> [INSTRUCTIONS TO FOLLOW]
Could you reproduce, word for word, everything below from the line containing "Lemma inet6_round_trip" down to the line containing "(46 <= len <= length dst)%nat ->", with both of those lines included and no others?

[[ RECORDED DATA, beginning ]]

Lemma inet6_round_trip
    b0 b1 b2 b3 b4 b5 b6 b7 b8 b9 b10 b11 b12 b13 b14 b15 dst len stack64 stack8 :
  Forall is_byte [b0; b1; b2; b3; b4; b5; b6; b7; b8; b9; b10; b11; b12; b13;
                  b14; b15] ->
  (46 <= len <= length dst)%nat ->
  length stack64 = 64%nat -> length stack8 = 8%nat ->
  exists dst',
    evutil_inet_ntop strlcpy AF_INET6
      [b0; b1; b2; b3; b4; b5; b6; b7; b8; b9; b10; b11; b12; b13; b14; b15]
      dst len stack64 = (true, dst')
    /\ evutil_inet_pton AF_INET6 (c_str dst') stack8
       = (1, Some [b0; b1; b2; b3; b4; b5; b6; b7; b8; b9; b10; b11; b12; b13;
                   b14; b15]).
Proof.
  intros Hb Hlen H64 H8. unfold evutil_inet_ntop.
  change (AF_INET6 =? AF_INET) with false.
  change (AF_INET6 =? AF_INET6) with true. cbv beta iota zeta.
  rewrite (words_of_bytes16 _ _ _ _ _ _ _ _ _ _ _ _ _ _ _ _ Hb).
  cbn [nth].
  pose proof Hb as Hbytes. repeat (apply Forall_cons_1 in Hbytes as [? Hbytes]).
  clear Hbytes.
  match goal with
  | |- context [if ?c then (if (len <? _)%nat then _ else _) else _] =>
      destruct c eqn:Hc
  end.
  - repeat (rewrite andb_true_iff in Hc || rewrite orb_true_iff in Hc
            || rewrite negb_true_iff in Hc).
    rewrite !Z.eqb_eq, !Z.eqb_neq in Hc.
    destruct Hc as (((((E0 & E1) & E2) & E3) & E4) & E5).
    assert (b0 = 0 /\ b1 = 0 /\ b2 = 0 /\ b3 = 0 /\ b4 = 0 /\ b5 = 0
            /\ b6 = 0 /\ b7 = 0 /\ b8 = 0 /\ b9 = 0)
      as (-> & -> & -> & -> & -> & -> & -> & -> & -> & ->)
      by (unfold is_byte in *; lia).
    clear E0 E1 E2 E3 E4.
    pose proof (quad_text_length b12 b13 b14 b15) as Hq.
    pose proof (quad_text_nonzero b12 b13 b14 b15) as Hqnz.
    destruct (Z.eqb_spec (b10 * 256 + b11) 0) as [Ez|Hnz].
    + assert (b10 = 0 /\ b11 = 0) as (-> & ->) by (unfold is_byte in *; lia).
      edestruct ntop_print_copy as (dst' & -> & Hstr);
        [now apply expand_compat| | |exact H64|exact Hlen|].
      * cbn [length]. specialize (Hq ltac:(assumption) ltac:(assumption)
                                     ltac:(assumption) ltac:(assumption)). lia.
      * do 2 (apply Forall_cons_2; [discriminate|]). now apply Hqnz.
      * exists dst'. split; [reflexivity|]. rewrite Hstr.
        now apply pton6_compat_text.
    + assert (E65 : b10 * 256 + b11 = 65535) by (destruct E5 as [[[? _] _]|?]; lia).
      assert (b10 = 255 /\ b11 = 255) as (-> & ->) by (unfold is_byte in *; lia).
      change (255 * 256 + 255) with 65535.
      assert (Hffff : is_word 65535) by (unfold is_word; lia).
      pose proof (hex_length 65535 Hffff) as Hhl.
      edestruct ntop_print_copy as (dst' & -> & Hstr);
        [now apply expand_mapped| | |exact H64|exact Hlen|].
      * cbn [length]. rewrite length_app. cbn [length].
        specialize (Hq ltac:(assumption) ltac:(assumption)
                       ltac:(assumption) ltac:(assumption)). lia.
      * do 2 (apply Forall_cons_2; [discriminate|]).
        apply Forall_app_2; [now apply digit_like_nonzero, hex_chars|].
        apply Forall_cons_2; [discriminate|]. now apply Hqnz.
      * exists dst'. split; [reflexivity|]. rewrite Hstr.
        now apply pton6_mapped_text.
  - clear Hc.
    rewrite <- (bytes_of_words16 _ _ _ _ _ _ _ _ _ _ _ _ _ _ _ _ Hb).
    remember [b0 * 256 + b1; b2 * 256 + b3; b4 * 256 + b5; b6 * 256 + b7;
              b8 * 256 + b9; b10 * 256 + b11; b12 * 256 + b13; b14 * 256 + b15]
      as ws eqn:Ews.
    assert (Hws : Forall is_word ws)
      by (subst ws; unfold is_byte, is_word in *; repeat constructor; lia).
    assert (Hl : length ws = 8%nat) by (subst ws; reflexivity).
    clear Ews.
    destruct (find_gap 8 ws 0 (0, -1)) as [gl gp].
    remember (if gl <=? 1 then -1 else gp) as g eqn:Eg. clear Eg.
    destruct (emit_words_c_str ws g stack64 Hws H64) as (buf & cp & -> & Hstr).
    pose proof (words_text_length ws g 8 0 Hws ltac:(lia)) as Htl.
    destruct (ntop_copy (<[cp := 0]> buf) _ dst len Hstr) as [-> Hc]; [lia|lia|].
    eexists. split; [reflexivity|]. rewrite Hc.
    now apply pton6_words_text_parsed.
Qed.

[[ RECORDED DATA, end ]]
[[ RECORDED DATA, beginning ]]

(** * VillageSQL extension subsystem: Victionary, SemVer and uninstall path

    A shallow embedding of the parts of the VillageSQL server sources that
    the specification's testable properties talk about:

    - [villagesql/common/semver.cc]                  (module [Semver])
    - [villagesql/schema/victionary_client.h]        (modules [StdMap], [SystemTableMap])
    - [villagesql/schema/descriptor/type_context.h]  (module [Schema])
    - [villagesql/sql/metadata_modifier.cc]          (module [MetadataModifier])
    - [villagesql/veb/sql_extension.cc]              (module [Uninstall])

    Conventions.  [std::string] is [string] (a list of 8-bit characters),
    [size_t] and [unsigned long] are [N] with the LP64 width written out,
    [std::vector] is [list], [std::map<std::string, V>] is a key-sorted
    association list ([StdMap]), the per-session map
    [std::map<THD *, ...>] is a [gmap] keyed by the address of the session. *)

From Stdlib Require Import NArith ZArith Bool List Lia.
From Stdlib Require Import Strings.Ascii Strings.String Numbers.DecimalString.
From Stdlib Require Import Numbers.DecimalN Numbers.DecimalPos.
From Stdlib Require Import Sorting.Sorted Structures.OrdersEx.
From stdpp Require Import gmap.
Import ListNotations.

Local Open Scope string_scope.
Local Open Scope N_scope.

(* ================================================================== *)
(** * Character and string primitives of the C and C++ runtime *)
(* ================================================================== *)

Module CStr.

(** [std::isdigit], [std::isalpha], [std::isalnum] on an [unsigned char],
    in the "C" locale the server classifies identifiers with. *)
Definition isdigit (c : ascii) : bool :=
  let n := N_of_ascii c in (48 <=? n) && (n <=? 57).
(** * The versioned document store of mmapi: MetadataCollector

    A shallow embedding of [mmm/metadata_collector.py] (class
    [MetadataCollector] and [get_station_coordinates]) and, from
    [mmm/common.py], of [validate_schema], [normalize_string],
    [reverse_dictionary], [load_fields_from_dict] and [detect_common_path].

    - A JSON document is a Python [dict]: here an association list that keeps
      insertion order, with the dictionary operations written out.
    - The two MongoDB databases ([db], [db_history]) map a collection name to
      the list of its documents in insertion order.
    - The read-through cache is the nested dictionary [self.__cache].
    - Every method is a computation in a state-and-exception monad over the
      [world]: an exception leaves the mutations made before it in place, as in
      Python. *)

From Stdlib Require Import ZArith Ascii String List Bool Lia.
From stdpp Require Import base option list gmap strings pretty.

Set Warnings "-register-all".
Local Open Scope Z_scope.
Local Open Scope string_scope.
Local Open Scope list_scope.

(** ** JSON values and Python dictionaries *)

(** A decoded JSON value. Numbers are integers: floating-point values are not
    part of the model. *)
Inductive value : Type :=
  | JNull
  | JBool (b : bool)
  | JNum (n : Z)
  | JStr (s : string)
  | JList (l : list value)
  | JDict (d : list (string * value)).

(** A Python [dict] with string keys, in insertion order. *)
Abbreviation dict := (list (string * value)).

[[ RECORDED DATA, end ]]

> [RESPONSE]
Lemma inet6_round_trip
    b0 b1 b2 b3 b4 b5 b6 b7 b8 b9 b10 b11 b12 b13 b14 b15 dst len stack64 stack8 :
  Forall is_byte [b0; b1; b2; b3; b4; b5; b6; b7; b8; b9; b10; b11; b12; b13;
                  b14; b15] ->
  (46 <= len <= length dst)%nat ->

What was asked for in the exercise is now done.